Belman S., Soeng S., Soputhy C., Gladstone R., Hawkins PA., Breiman RF., McGee L., Bentley SD., Lo SW., Turner P.
Streptococcus pneumoniae (the pneumococcus) is a leading cause of childhood mortality globally and in Cambodia. It is commensal in the human nasopharynx, occasionally resulting in invasive disease. Monitoring population genetic shifts, characterized by lineage and serotype expansions, as well as antimicrobial-resistance (AMR) patterns is crucial for assessing and predicting the impact of vaccination campaigns. We sought to elucidate the genetic background (global pneumococcal sequence clusters; GPSCs) of pneumococci carried by Cambodian children following perturbation by pneumococcal conjugate vaccine (PCV) 13. We sequenced pre-PCV13 (01/2013-12/2015, N=258) and post-PCV13 carriage isolates (01/2016-02/2017, N=428) and used PopPUNK and SeroBA to determine lineage prevalence and serotype composition.
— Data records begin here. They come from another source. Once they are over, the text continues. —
(** * Photo-mosaic builder: a shallow embedding of [mosaic.py]

    The development follows the Python module function by function.
    Python integers are [Z] (tile indices and list positions are [nat]),
    exceptions are an explicit [result] type, the availability set of
    [create_mosaic] is a [gset nat], and the library calls whose code is
    not part of the module (numpy's [argsort], [random.shuffle], the image
    library) are taken through their documented contracts or as
    parameters.

    Python floats are followed at two levels.  The first part of the file
    idealises them as exact rationals [Q], with [int(_)] the truncation
    toward zero; it carries the properties that do not depend on how a
    float is rounded (containment, coverage, counting, the control flow of
    the loops, which exception is raised).  The module [Double] then
    follows the functions whose result does depend on it with binary64
    arithmetic, rounding included. *)

From Stdlib Require Import ZArith QArith Qround Qabs Lqa Lia Sorted Permutation.
From Stdlib Require Import SpecFloat.
From stdpp Require Import gmap strings list sorting pretty.

Open Scope Z_scope.

(** ** Exceptions *)

Inductive exn : Type :=
  | ZeroDivisionError
  | UnboundLocalError
  | IndexError
  | StopIteration
  | OverflowError
  | ValueError
  | LibraryError (name : string).

Inductive result (A : Type) : Type :=
  | Ok (a : A)
  | Raise (e : exn).

Arguments Ok {A} a.
Arguments Raise {A} e.

Global Instance result_ret : MRet result := fun _ a => Ok a.
Global Instance result_bind : MBind result := fun _ _ k r =>
  match r with
  | Ok a => k a
  | Raise e => Raise e
  end.

(** ** Numbers *)

(** [int(q)] for a float [q]: truncation toward zero. *)
Definition py_int (q : Q) : Z := Z.quot (Qnum q) (Zpos (Qden q)).

(** [a / b] on numbers (true division). *)
Definition py_truediv (a b : Q) : result Q :=
  if Qeq_bool b 0 then Raise ZeroDivisionError else Ok (a / b)%Q.

(** [a % b] on integers. *)
Definition py_mod (a b : Z) : result Z :=
  if b =? 0 then Raise ZeroDivisionError else Ok (a mod b).

(** [range(n)] *)
Definition range (n : Z) : list Z := seqZ 0 n.

(** [l[i]] for a list position. *)
Definition getitem {A} (l : list A) (i : nat) : result A :=
  match l !! i with
  | Some a => Ok a
  | None => Raise IndexError
  end.

(** Where a slice bound [i] of [l[:i]] or [l[i:]] falls in a list of
    length [n]: negative bounds count from the end, and both ends clip. *)
Definition slice_bound (n : nat) (i : Z) : nat :=
  Z.to_nat (if i <? 0 then Z.max 0 (i + Z.of_nat n) else Z.min i (Z.of_nat n)).

(** ** [random.shuffle]

    The Fisher-Yates loop of the standard library,
    [for i in reversed(range(1, len(x))): j = randbelow(i + 1); swap],
    with the random source an oracle [draws]: the draw at position [i] is
    [draws i] reduced below [i + 1].  Both positions of a swap are then
    inside the list, so the out-of-range case of [swap] is never reached. *)

Definition swap {A} (i j : nat) (x : list A) : list A :=
  match x !! i, x !! j with
  | Some a, Some b => <[i:=b]> (<[j:=a]> x)
  | _, _ => x
  end.

Fixpoint shuffle_loop {A} (draws : nat -> nat) (i : nat) (x : list A) : list A :=
  match i with
  | O => x
  | S i' => shuffle_loop draws i' (swap i (draws i mod (S i))%nat x)
  end.

Definition shuffle {A} (draws : nat -> nat) (x : list A) : list A :=
  shuffle_loop draws (length x - 1) x.

(** ** [shuffle_first_items] *)

Definition shuffle_first_items {A} (draws : nat -> nat) (lst : list A) (i : Z) : list A :=
  if i =? 0 then lst
  else
    let first_few := take (slice_bound (length lst) i) lst in
    let remaining := drop (slice_bound (length lst) i) lst in
    shuffle draws first_few ++ remaining.

(** ** [list.sort(key=...)]

    Python guarantees that [sort] is stable; a stable sort is determined by
    its input and the keys, so it is written here as the insertion of each
    element in front of the sorted rest, ahead of the first element whose
    key is not smaller. *)

Fixpoint insert_by {A} (key : A -> Q) (a : A) (l : list A) : list A :=
  match l with
  | [] => [a]
  | b :: l' => if Qle_bool (key a) (key b) then a :: l else b :: insert_by key a l'
  end.

Definition sort_by {A} (key : A -> Q) (l : list A) : list A :=
  foldr (insert_by key) [] l.

(** ** [bound] *)

Definition bound (low high value : Z) : Z := Z.max low (Z.min high value).

(** ** [resize_box_aspect_crop_to_extent]

    The image enters through [img.size]; [centerpoint] is [None] when the
    caller passes nothing (or an empty tuple), which is the case
    [not centerpoint] tests. *)

Definition box : Type := Z * Z * Z * Z.

Definition resize_box_aspect_crop_to_extent
    (size : Z * Z) (target_aspect : Q) (centerpoint : option (Z * Z)) : result box :=
  let width := size.1 in
  let height := size.2 in
  let centerpoint :=
    match centerpoint with
    | Some c => c
    | None => (py_int (inject_Z width / 2), py_int (inject_Z height / 2))
    end in
  let requested_target_x := centerpoint.1 in
  let requested_target_y := centerpoint.2 in
  aspect ← py_truediv (inject_Z width) (inject_Z height);
  if negb (Qle_bool aspect target_aspect) then
    let new_width := py_int (target_aspect * inject_Z height) in
    let new_width_half := py_int (inject_Z new_width / 2) in
    let target_x := bound new_width_half (width - new_width_half) requested_target_x in
    let left := target_x - new_width_half in
    let right := target_x + new_width_half in
    Ok (left, 0, right, height)
  else
    q ← py_truediv (inject_Z width) target_aspect;
    let new_height := py_int q in
    let new_height_half := py_int (inject_Z new_height / 2) in
    let target_y := bound new_height_half (height - new_height_half) requested_target_y in
    let top := target_y - new_height_half in
    let bottom := target_y + new_height_half in
    Ok (0, top, width, bottom).

(** ** [Config]

    The constructor stores its arguments; no check is made.  The derived
    [tile_height] is a property, computed (and possibly failing) on every
    read. *)

Record Config : Type := mkConfig {
  tile_ratio : Q;
  match_width : Z;
  tile_width : Z;
  enlargement : Q;
  color_mode : string;
  rotate : bool
}.

Definition Config_init (tile_ratio : Q) (tile_width match_width : Z)
    (enlargement : Q) (color_mode : string) (rotate : bool) : result Config :=
  Ok {| tile_ratio := tile_ratio;
        match_width := match_width;
        tile_width := tile_width;
        enlargement := enlargement;
        color_mode := color_mode;
        rotate := rotate |}.

Definition tile_height (self : Config) : result Z :=
  q ← py_truediv (inject_Z (tile_width self)) (tile_ratio self);
  Ok (py_int q).

Definition tile_size (self : Config) : result (Z * Z) :=
  h ← tile_height self;
  Ok (tile_width self, h).

(** ** [SourceImage.__init__]

    Only the geometry is kept: the size [(w, h)] of the enlarged image and
    the box handed to [crop], if any.  [w_diff] and [h_diff] come from a
    true division by two, so they are halves of integers, not integers. *)

Definition qbox : Type := Q * Q * Q * Q.

Record SourceImage : Type := mkSourceImage {
  large_size : Z * Z;
  crop_box : option qbox
}.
Following PCV13 implementation in Cambodia, we saw expansions of non-vaccine type (NVT) serotypes 23A (GPSC626), 34 (GPSC45) and 6D (GPSC16). We predicted antimicrobial susceptibility using the CDC-AMR pipeline and determined concordance with phenotypic data. The CDC-AMR pipeline had >90 % concordance with the phenotypic antimicrobial-susceptibility testing. We detected a high prevalence of AMR in both expanding non-vaccine serotypes and residual vaccine serotype 6B. Persistently high levels of AMR, specifically persisting multidrug-resistant lineages, warrant concern. The implementation of PCV13 in Cambodia has resulted in NVT serotype expansion reflected in the carriage population and driven by specific genetic backgrounds. Continued monitoring of these GPSCs during the ongoing collection of additional carriage isolates in this population is necessary.